** The data **
(** An interrupt between the copy and the update of the pointer spares the new frames only
    while no silence is to be filled in: filling begins at the old pointer, and the two
    frames of this write are silenced before they are queued. *)
Theorem write1_race_with_silence :
  ('(rc, r', _) ← snd_pcm_lib_write1 simple_start (ram_transfer [11; 12]) true 2 small_stream
                   (Oracle [] [snd_pcm_playback_silence None]);
  Some (rc, rt_appl_ptr r', rt_dma_area r')) = Some (2, 7, [1; 2; 3; 4; 5; 128; 128; 8]).
Proof. vm_compute. reflexivity. Qed.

** Prompt **
Among the lines above, find those carrying the word "pointer" and copy them out.

** Task output **
(** An interrupt between the copy and the update of the pointer spares the new frames only
    while no silence is to be filled in: filling begins at the old pointer, and the two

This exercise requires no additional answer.